You have an adorable pooch that is well groomed and (mostly) well behaved, but it keeps getting fleas! Why is that? Mean to say, you have no other pets, your place is kept clean.
Obviously, your dog is getting fleas from somewhere. So when, how and where?
Where does my pet get fleas from?
It just needs to walk past an area that has flea pupa waiting to hatch instantly and spring onto your dog as it walks pass. This could happen anywhere the flea pupa are laying in wait.
- Anywhere a domestic or feral cat wanders through your garden at night (when pooch is asleep). They are the biggest spreader of fleas in an urban environment.
- Other untreated dogs – dog beds
- Grass in parks and along sidewalks – dog parks are a huge flea farm
- From the dirt under your house
It helps to know the life cycle of the flea to understand why your pet becomes a victim to fleas.
Flea Life Cycle
- Flea eggs
It starts with the adult female flea laying her eggs in the fur of your pet. These are white and oval in shape and will fall off the dog or cat as it moves around. Eggs will hatch one to ten days after the have been laid, but it greatly depends on the warmth and humidity of the environment where they are dropped.
- Flea Larvae
Once the eggs hatch they turn into larvae. Flea larvae are translucent, hairy, and between 2 to 4 mm long. These larvae love dirty carpet, cracks and moist areas. They will start to feed on a range of organic material and then after 5 to 12 days, they will spin a cocoon to form a pupa.
- Flea Pupa
This is the stage where your pet normally gets exposed to fleas. It only takes 1 to 2 weeks for the development of the pupa into an adult flea. Once it is developed and ready, it will rapidly emerge from the cocoon and leap on to a new host, your pet! It is triggered to feel the vibrations of a likely host walking nearby.
- Adult Flea
Adult fleas need to feed immediately from their new host. Once they start to feed they will remain on that host until it is removed or dies. The female flea, after mating, will lay eggs around 2 days after her initial feed. She can produce over 2,000 eggs in her lifetime.

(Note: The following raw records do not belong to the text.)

(** C28: a transaction is announced once to each peer.  While messages get through, every
    connected peer that is not known to have the transaction gets one inv message with
    it and the others get none; afterwards every connected peer is known to have it,
    and announcing it again sends and changes nothing. *)
Theorem relay_once env txid w : (forall k, pe_delivers env k = true) -> hash_ok txid ->
  exists w1, relay_tx env txid w = Returned tt w1 /\ w_sent w1 = w_sent w ++ (announcement txid <$> unaware (w_nm w) txid (get_connected_writers (w_nm w))) /\
    (forall a writer, (a, writer) ∈ get_connected_writers (w_nm w1) -> peer_knows_inv (w_nm w1) a txid = true) /\ relay_tx env txid w1 = Returned tt w1.
Proof.
  intros Hdel Hh. set (l := get_connected_writers (w_nm w)). set (w1 := mkWorld (foldl (fun nm a => mark_peer_inv_known nm a txid) (w_nm w) (fst <$> unaware (w_nm w) txid l)) (w_sent w ++ (announcement txid <$> unaware (w_nm w) txid l)) (w_spawned w)).
  assert (forall a writer, (a, writer) ∈ get_connected_writers (w_nm w1) -> peer_knows_inv (w_nm w1) a txid = true) as Hk.
  { intros a writer Ha%elem_of_writers. cbn [w1 w_nm] in *. rewrite marks_state in Ha. pose proof (proj2 (elem_of_writers (w_nm w) a writer) Ha) as Hin. apply marks_known; [by destruct (m_nodes (w_nm w) !! a)|].
    destruct (peer_knows_inv (w_nm w) a txid) eqn:Ek; [by left|right]. apply (list_elem_of_fmap_2 fst _ (a, writer)), list_elem_of_filter. done. }
  exists w1. split; [|split; [done|split; [done|]]]; unfold relay_tx, nm_get, nm_update, mbind, task_bind; rewrite (relay_each env txid _ Hdel Hh).
  - done.
  - assert (unaware (w_nm w1) txid (get_connected_writers (w_nm w1)) = []) as Eu. { destruct (unaware (w_nm w1) txid (get_connected_writers (w_nm w1))) as [|[a writer] k] eqn:E; [done|]. assert ((a, writer) ∈ unaware (w_nm w1) txid (get_connected_writers (w_nm w1))) as [Hu Hin]%list_elem_of_filter by (rewrite E; by left). cbn [fst] in Hu. by rewrite (Hk a writer Hin) in Hu. }
    rewrite Eu. cbn [fmap list_fmap app foldl with_sent]. unfold with_sent. rewrite app_nil_r. by destruct w1.
Qed.
End Startup.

*Fleas don’t have mandibulate mouth-parts so they actually can’t bite. So, when somebody claims that they have been “bitten” by a flea. You can contradict them and say, “No you haven’t. You’ve been ‘pierced and sucked!’”
What you can do to prevent fleas
- Treat your pets with an appropriate flea treatment
- Thoroughly vacuum you house – under beds and furniture
- Wet clean all hard floors with a eucalyptus based cleaner
- Mow your lawns and blow debris away from the house
What we can do to treat fleas – safe target spray with IGR additive
Our technicians will spray throughout the house (and furnishings if required) a non-toxic spray that has an additive IGR (Insect Growth Regulator). The spray will kill most of the adult fleas that are exposed to it. The IGR additive will disrupt how the eggs and larva moult and grow.

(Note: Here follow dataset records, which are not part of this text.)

(* ===== verification/Ui.v ===== *)
(** * Ui: the text interface (ui/*.rs, tui_layer.rs)

    What the node shows: the names of states, addresses and hashes, the statistics of the
    pool and its most recent entries (mempool/mod.rs), the four tabs with their
    panels and tables, the log layer that turns events into lines, and the loop that
    drains the log channel, refreshes the numbers and reacts to keys.

    Panels are values: a frame is the list of widgets with the areas they are drawn in.
    The terminal library is a parameter: [Ratatui] has the areas a layout is split into
    and the inside of a bordered block.  The colours of borders and of table headings are
    constant and left out.  Times are in nanoseconds.  *)
From Stdlib Require Import Strings.Byte Strings.Ascii Strings.String Floats.SpecFloat.
From stdpp Require Import base numbers list strings gmap sorting.
From S2P Require Import Prelude Codec Types Compact Float64 Difficulty Validation Vec ScriptNum Signature Engine ScriptVerify Database Coin UndoStore Ledger Chainstate Pow HashOrder Mempool Headers BlockStore Reorg Network Messages BlockDownload PeerTable Handlers Connections Text.
Local Open Scope string_scope.
Local Open Scope list_scope.
Local Open Scope Z_scope.

(** ** Names *)

(** two lower-case hexadecimal digits, [{byte:02x}] *)
Definition hex_digit (d : Z) : ascii := ascii_of_nat (if d <? 10 then 48 + Z.to_nat d else 87 + Z.to_nat d).
Definition hex_byte (b : byte) : string := String (hex_digit (b2z b / 16)) (String (hex_digit (b2z b mod 16)) EmptyString).
Definition concat_str (l : list string) : string := foldr (fun s acc => s +:+ acc) EmptyString l.

(** [Hash256]: bytes in reverse order *)
Definition show_hash (h : Hash256) : string := concat_str (hex_byte <$> rev (as_bytes h)).

Definition debug_hash (h : Hash256) : string := "Hash256(" +:+ show_hash h +:+ ")".

Definition show_script_error (e : ScriptError) : string :=
  match e with
  | InvalidOpcode b => "invalid opcode: 0x" +:+ hex_byte b
  | DisabledOpcode b => "disabled opcode: 0x" +:+ hex_byte b
  | StackUnderflow => "stack underflow"
  | StackOverflow => "stack overflow"
  | ScriptTooLarge => "script too large"
  | TooManyOps => "too many operations"
  | InvalidPushSize => "invalid push size"
  | EqualVerifyFailed => "OP_EQUALVERIFY failed"
  | CheckSigFailed => "OP_CHECKSIG failed"
  | CheckMultiSigFailed => "OP_CHECKMULTISIG failed"
  | InvalidSignatureEncoding => "invalid signature encoding"
  | InvalidPubKey => "invalid public key"
  | NegativeLocktime => "negative locktime"
  | UnsatisfiedLocktime => "unsatisfied locktime"
  | UnbalancedConditional => "unbalanced conditional"
  | FalseReturned => "script returned false"
  | OpReturnEncountered => "OP_RETURN encountered"
  | InvalidRedeemScript => "invalid redeem script"
  | NumericOverflow => "numeric overflow"
  | MultisigKeyCount => "multisig key count out of range"
  | MultisigSigCount => "multisig signature count out of range"
  | InvalidStackIndex => "invalid stack index"
  end.

Definition show_parse_error (e : MessageParseError) : string :=
  match e with Incomplete => "incomplete message data" | Corrupt reason => "corrupt message: " +:+ reason end.

(** [Ipv4Addr] *)
Definition show_v4 (octets : list byte) : string := String.concat "." ((fun b => show_u (b2z b)) <$> octets).

(** [{:x}] of a 16-bit segment *)
Fixpoint hex_go (fuel : nat) (n : Z) (acc : string) : string :=
  match fuel with
  | O => acc
  | S fuel => let acc := String (hex_digit (n mod 16)) acc in if n <? 16 then acc else hex_go fuel (n / 16) acc
  end.
Definition show_hex16 (n : Z) : string := hex_go 4 n EmptyString.

Fixpoint segments (l : list byte) : list Z :=
  match l with
  | a :: b :: l => (256 * b2z a + b2z b) :: segments l
  | _ => []
  end.

(** the first longest run of zero segments: where it starts and its length *)
Fixpoint longest_zeros (i : nat) (l : list Z) (current longest : nat * nat) : nat * nat :=
  match l with
  | [] => longest
  | s :: l =>
    if s =? 0 then
      let current := if (snd current =? 0)%nat then (i, 1%nat) else (fst current, S (snd current)) in
      longest_zeros (S i) l current (if (snd longest <? snd current)%nat then current else longest)
    else longest_zeros (S i) l (0%nat, 0%nat) longest
  end.

Definition show_segments (l : list Z) : string := String.concat ":" (show_hex16 <$> l).

(** [Ipv6Addr] *)
Definition show_v6 (octets : list byte) : string :=
  match v6_mapped octets with
  | Some v4 => "::ffff:" +:+ show_v4 v4
  | None =>
    let segs := segments octets in
    let '(start, len) := longest_zeros 0 segs (0%nat, 0%nat) (0%nat, 0%nat) in
    if (1 <? len)%nat then show_segments (take start segs) +:+ "::" +:+ show_segments (drop (start + len) segs)
    else show_segments segs
  end.

Definition show_ip (a : IpAddr) : string := match a with V4 o => show_v4 o | V6 o => show_v6 o end.

Definition show_state (s : NodeState) : string :=
  match s with
  | Connecting _ => "Connecting"
  | Handshaking _ => "Handshaking"
  | Connected _ => "Connected"
  | Disconnected _ attempt => "Disconnected(" +:+ show_u attempt +:+ ")"
  | Dead => "Dead"
  | Banned reason _ _ => "Banned(" +:+ ban_reason_text reason +:+ ")"
  end.

Definition show_connection (c : ConnectionType) : string := match c with Incoming => "In" | Outgoing => "Out" end.

Definition show_label (l : NodeStateLabel) : string :=
  match l with
  | LConnecting => "Connecting"
  | LHandshaking => "Handshaking"
  | LConnected => "Connected"
  | LDisconnected attempt => "Disconnected(" +:+ show_u attempt +:+ ")"
  | LDead => "Dead"
  | LBanned => "Banned"
  end.

Definition short_label (l : NodeStateLabel) : string :=
  match l with
  | LConnecting => "Cn"
  | LHandshaking => "Hs"
  | LConnected => "Co"
  | LDisconnected _ => "Dc"
  | LDead => "De"
  | LBanned => "Ba"
  end.

(** ** Sorting *)

(** [sort_by], which keeps elements that compare equal in order *)
Section Sort.
Context {A : Type} (R : A -> A -> Prop) `{forall x y, Decision (R x y)}.
Fixpoint insert_stable (x : A) (l : list A) : list A :=
  match l with
  | [] => [x]
  | y :: l => if decide (R x y) then x :: y :: l else y :: insert_stable x l
  end.
Definition stable_sort (l : list A) : list A := foldr insert_stable [] l.
End Sort.

(** ** The pool in numbers *)

Record MempoolStats := mkMStats {
  ms_count : Z;
  ms_total_size : Z;
  ms_min : option f64;
  ms_median : option f64;
  ms_max : option f64;
  ms_total_fees : Z;
}.
Definition default_stats : MempoolStats := mkMStats 0 0 None None None 0.

(** [sort_by(|a, b| a.partial_cmp(b).unwrap_or(Equal))]: not greater *)
Definition rate_le (a b : f64) : Prop := SFltb b a = false.
#[global] Instance rate_le_dec a b : Decision (rate_le a b) := decide (SFltb b a = false).

(** [f64::midpoint] *)
Definition f64_abs (x : f64) : f64 := SFabs x.
Definition F64_HI : f64 := S754_finite false (2 ^ 53 - 1) 970.
Definition F64_LO : f64 := S754_finite false (2 ^ 52) (-1073).
Definition f64_midpoint (a b : f64) : f64 :=
  let two := f64_of_i64 2 in
  if SFleb (f64_abs a) F64_HI && SFleb (f64_abs b) F64_HI then f64_div (f64_add a b) two
  else if SFltb (f64_abs a) F64_LO then f64_add a (f64_div b two)
  else if SFltb (f64_abs b) F64_LO then f64_add (f64_div a two) b
  else f64_add (f64_div a two) (f64_div b two).

(** [sum] of [u64]s: overflow is a panic *)
Definition u64_sum (l : list Z) : option Z := foldl (fun acc x => acc ← acc; if inU 64 (acc + x) then Some (acc + x) else None) (Some 0) l.

Record RecentTxEntry := mkRecent { rt_txid : Hash256; rt_size : Z; rt_fee_rate : f64; rt_inputs : Z; rt_outputs : Z; rt_age : Z }.
Definition younger (a b : RecentTxEntry) : Prop := rt_age a <= rt_age b.
#[global] Instance younger_dec a b : Decision (younger a b) := decide (rt_age a <= rt_age b).

Section PoolNumbers.
Context `{HO : HashOrder}.

Definition get_stats (mp : Mempool) : option MempoolStats :=
  if bool_decide (txs mp = ∅) then Some default_stats else
  let values := snd <$> map_order (txs mp) in
  let fee_rates := stable_sort rate_le (e_fee_rate <$> values) in
  total_fees ← u64_sum (e_fee <$> values);
  let len := length fee_rates in
  median ← (if (len mod 2 =? 0)%nat then
              a ← fee_rates !! (len / 2 - 1)%nat;
              b ← fee_rates !! (len / 2)%nat;
              Some (Some (f64_midpoint a b))
            else Some (fee_rates !! (len / 2)%nat));
  Some (mkMStats (zlen values) (total_size mp) (head fee_rates) median (last fee_rates) total_fees).

(** [age] is the time since the entry was added *)
Definition recent_of (age : Hash256 -> Z) (x : Hash256 * MempoolEntry) : RecentTxEntry :=
  mkRecent x.1 (e_size x.2) (e_fee_rate x.2) (zlen (vin (e_tx x.2))) (zlen (vout (e_tx x.2))) (age x.1).
Definition recent_entries (age : Hash256 -> Z) (mp : Mempool) (limit : nat) : list RecentTxEntry :=
  take limit (stable_sort younger (recent_of age <$> map_order (txs mp))).
End PoolNumbers.

(** ** Frames *)

Inductive Color := Gray | DarkGray | Green | Yellow | Red | White | Cyan | Magenta | Reset.
#[global] Instance Color_eq_dec : EqDecision Color.
Proof. solve_decision. Defined.

Record Span := mkSpan { sp_text : string; sp_fg : option Color; sp_bold : bool }.
Definition raw (t : string) : Span := mkSpan t None false.
Definition plain (t : string) (c : Color) : Span := mkSpan t (Some c) false.
Definition bold (t : string) (c : Color) : Span := mkSpan t (Some c) true.
Notation Line := (list Span).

It is also important to spray around the outside of your home as that is usually where your pets will pick up fleas that have spread from feral cats.
A big problem with treating fleas is that the egg castings are impervious to moisture (chemicals) and it is not until the young fleas are triggered to hatch from their eggs on vibrations – you walking past.
We strongly recommend to schedule two treatments in the case of a bad infestation.